EXERCISE BRIEF: Range to reproduce from the entries below: the line with "(** An update", the line with "- destruct HI", and every line in between. Give them exactly and give nothing else.

Records from a collection:
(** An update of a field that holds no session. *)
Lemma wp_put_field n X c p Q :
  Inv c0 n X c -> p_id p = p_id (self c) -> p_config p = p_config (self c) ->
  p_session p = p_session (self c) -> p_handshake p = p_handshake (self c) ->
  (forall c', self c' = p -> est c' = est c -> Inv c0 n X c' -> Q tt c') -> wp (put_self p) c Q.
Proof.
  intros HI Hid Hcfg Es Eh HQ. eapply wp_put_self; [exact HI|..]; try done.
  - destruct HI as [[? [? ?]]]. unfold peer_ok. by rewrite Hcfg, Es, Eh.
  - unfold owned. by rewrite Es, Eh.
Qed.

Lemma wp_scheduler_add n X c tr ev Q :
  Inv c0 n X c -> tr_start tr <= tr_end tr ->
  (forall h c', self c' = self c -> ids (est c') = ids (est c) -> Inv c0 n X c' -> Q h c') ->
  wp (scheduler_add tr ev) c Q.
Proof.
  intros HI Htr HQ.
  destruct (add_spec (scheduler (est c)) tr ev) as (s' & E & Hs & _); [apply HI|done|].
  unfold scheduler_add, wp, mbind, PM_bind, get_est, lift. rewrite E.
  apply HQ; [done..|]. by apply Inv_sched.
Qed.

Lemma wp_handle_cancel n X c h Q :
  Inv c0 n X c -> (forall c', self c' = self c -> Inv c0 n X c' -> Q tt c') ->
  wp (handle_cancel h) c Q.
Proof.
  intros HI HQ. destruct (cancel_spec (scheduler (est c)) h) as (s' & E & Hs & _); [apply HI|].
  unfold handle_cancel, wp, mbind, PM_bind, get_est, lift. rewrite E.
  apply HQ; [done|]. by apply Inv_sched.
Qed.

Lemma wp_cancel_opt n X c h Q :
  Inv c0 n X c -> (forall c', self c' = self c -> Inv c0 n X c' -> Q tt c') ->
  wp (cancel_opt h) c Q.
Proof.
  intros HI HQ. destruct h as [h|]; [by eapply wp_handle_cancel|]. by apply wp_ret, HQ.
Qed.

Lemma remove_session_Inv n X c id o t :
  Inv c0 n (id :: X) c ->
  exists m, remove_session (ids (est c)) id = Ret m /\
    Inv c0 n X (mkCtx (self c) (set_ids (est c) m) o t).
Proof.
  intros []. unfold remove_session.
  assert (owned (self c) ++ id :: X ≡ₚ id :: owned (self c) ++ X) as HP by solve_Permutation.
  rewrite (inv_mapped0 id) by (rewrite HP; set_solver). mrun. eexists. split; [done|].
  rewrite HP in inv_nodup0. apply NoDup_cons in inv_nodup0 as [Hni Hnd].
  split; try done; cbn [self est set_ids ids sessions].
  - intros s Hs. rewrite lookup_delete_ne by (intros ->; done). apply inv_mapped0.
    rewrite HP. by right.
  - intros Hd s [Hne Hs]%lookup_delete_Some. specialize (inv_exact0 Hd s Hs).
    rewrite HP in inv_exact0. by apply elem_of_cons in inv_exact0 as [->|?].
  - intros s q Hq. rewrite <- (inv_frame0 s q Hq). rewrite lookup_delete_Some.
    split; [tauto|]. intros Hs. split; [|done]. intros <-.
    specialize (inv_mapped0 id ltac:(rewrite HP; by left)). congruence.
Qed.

---

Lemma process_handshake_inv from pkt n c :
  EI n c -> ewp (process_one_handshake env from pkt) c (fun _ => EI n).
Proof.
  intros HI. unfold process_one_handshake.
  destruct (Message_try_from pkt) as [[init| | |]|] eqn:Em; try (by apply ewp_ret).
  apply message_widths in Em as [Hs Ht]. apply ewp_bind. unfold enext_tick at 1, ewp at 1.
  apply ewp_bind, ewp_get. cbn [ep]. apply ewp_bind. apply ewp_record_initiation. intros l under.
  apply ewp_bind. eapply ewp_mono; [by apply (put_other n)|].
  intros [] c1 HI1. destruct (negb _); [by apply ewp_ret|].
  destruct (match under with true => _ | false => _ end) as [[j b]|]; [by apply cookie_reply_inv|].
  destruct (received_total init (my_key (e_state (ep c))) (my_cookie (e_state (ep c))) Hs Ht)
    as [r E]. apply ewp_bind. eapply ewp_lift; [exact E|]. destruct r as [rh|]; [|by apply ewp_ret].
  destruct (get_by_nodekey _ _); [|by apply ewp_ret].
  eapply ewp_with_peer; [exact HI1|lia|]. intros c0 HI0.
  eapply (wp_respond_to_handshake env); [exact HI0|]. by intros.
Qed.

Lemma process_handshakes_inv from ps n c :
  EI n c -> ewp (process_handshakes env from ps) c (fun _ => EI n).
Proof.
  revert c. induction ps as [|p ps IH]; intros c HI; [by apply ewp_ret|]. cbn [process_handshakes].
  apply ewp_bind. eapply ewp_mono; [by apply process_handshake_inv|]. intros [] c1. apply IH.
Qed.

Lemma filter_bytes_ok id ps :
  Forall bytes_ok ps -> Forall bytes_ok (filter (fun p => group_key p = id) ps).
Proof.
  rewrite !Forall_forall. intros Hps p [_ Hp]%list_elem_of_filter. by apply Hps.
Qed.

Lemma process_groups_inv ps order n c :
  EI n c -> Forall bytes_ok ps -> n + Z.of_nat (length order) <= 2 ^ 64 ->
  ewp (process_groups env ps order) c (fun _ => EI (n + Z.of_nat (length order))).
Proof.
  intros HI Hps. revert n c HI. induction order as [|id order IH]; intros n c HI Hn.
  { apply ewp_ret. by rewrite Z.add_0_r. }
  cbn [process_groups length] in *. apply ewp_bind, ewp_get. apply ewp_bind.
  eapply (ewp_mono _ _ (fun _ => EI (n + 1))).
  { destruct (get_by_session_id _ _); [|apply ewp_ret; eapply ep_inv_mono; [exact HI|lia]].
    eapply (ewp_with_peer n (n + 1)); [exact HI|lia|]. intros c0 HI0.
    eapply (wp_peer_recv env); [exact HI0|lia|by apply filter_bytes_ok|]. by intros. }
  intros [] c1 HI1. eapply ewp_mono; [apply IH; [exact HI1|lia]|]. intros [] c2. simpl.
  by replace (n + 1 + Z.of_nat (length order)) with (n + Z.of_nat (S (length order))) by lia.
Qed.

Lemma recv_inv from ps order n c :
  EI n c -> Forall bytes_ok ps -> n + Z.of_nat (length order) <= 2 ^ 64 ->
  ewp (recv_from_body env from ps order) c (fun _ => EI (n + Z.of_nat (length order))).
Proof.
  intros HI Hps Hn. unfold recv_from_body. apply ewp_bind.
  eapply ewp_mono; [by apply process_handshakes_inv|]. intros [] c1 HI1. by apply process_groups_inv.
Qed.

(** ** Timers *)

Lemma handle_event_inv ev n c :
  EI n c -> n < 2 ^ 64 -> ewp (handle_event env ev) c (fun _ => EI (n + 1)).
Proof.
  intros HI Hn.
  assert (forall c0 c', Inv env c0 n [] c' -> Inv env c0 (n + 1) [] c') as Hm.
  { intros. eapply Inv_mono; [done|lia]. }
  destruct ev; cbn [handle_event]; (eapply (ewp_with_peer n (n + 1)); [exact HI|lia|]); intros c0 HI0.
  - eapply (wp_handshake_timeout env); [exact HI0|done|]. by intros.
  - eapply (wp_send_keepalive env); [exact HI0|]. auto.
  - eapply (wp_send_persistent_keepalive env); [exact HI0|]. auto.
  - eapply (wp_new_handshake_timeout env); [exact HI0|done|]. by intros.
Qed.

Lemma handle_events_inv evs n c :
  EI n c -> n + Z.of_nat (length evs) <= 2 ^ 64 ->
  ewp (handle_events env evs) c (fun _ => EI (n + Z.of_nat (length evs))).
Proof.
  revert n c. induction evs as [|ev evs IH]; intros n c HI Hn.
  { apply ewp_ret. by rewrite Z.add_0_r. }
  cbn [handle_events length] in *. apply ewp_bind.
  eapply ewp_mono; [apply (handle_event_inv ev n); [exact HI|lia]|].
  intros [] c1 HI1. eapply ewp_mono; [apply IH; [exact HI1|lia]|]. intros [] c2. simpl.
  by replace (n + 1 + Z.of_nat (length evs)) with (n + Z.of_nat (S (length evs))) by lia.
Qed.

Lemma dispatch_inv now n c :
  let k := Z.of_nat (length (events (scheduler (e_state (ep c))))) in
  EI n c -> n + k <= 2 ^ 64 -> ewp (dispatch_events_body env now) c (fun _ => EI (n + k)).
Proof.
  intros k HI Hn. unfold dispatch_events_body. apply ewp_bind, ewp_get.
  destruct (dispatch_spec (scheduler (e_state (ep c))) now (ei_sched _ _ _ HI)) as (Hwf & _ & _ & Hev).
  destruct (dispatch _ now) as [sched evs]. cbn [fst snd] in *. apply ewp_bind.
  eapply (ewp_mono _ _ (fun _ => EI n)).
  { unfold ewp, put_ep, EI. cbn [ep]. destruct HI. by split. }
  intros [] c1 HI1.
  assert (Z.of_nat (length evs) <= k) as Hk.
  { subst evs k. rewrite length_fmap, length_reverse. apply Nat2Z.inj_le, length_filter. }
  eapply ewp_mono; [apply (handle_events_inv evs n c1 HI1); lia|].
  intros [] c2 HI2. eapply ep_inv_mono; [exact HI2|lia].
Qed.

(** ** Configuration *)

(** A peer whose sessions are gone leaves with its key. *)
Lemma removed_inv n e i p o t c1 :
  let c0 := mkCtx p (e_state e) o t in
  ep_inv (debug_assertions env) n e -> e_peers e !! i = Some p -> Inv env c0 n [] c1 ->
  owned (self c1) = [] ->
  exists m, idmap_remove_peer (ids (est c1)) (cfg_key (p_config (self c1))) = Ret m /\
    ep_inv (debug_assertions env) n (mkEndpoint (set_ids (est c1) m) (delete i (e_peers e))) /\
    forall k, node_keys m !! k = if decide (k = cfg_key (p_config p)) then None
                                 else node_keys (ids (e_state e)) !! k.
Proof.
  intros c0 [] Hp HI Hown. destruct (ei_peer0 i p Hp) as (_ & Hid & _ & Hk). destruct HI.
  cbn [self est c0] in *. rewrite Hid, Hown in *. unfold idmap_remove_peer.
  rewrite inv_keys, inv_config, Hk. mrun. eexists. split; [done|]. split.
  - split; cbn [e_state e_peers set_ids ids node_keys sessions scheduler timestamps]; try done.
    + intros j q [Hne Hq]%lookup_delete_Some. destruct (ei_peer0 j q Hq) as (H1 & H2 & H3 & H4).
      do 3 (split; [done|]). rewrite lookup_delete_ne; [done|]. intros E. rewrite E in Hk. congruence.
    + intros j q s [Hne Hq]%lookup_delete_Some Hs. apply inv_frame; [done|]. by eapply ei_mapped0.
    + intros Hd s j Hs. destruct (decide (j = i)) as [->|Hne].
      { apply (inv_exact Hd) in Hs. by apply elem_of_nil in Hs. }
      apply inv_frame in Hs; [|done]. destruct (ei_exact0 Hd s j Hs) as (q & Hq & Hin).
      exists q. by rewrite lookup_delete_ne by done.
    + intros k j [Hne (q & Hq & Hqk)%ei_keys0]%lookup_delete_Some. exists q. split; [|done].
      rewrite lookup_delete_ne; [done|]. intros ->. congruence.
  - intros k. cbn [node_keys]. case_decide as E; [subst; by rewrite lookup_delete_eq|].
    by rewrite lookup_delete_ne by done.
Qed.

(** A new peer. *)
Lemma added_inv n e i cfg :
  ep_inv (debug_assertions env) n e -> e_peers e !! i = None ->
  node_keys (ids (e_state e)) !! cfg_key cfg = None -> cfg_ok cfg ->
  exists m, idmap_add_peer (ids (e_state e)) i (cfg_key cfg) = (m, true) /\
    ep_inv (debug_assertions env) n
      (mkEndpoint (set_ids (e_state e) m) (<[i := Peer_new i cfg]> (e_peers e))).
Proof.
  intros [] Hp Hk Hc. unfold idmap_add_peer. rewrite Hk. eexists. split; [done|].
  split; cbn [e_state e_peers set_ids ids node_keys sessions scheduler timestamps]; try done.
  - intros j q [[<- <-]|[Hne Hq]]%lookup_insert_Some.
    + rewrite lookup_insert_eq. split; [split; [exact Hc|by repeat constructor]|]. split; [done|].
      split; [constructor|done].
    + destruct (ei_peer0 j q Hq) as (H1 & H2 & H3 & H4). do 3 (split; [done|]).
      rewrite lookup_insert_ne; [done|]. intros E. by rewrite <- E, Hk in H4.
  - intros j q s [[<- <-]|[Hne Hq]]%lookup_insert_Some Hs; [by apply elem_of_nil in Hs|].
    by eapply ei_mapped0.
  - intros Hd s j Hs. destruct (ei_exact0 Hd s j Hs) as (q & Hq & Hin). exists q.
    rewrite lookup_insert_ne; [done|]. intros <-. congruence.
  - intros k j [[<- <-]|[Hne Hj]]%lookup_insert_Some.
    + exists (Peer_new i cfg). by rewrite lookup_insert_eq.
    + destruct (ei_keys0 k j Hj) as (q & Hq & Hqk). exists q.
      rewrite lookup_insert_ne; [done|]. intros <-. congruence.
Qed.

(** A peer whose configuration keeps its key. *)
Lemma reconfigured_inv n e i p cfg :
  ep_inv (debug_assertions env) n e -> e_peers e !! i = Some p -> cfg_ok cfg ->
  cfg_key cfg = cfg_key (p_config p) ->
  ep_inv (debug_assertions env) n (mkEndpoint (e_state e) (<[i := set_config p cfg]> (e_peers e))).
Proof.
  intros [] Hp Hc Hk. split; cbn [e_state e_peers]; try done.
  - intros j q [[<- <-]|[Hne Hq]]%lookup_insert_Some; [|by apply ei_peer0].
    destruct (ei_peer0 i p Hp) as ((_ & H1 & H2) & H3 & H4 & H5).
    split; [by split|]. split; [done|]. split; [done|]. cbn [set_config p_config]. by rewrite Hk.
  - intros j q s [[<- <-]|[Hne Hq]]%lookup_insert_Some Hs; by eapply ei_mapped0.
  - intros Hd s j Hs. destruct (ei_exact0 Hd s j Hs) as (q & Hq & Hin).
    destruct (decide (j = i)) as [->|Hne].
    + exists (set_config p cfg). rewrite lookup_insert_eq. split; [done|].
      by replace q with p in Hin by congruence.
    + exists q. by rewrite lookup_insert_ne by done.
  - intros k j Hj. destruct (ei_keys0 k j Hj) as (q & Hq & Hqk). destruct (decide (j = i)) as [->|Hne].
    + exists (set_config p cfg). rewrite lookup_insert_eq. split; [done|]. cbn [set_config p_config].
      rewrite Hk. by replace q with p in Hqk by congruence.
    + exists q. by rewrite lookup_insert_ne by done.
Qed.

* * *

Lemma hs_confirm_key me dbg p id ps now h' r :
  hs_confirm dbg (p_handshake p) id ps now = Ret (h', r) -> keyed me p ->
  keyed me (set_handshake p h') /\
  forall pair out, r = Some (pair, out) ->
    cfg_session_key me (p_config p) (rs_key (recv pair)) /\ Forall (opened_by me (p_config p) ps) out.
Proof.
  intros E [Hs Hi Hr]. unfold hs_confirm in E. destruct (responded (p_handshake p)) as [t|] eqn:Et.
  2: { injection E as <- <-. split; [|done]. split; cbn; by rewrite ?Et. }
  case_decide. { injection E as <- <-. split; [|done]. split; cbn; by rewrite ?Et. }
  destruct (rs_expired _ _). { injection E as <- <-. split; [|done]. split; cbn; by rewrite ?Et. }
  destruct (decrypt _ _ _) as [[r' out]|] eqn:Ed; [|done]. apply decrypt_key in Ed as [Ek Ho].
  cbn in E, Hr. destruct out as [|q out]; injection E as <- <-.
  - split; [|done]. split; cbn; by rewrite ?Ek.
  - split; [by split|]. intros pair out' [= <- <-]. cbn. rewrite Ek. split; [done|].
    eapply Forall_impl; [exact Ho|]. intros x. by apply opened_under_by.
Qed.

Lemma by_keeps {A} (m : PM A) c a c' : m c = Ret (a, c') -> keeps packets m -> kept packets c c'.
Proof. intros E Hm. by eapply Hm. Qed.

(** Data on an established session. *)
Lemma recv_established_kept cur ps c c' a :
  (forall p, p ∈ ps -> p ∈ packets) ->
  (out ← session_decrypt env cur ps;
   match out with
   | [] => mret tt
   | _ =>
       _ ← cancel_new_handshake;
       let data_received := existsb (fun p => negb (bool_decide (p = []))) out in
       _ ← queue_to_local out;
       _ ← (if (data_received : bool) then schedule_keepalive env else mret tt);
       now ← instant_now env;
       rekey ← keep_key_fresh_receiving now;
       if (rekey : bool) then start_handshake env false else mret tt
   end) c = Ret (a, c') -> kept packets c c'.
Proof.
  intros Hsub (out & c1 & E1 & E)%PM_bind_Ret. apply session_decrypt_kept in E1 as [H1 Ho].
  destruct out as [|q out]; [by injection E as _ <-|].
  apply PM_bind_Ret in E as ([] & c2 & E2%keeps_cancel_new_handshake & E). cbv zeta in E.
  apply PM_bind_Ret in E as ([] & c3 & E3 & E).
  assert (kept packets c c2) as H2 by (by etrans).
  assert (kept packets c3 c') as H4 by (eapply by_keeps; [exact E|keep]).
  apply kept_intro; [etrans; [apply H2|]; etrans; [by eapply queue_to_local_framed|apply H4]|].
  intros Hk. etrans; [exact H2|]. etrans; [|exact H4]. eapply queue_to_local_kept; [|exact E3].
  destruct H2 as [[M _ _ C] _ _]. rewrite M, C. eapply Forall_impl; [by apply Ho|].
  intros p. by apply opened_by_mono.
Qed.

RESULT BELOW:
(** An update of a field that holds no session. *)
Lemma wp_put_field n X c p Q :
  Inv c0 n X c -> p_id p = p_id (self c) -> p_config p = p_config (self c) ->
  p_session p = p_session (self c) -> p_handshake p = p_handshake (self c) ->
  (forall c', self c' = p -> est c' = est c -> Inv c0 n X c' -> Q tt c') -> wp (put_self p) c Q.
Proof.
  intros HI Hid Hcfg Es Eh HQ. eapply wp_put_self; [exact HI|..]; try done.
  - destruct HI as [[? [? ?]]]. unfold peer_ok. by rewrite Hcfg, Es, Eh.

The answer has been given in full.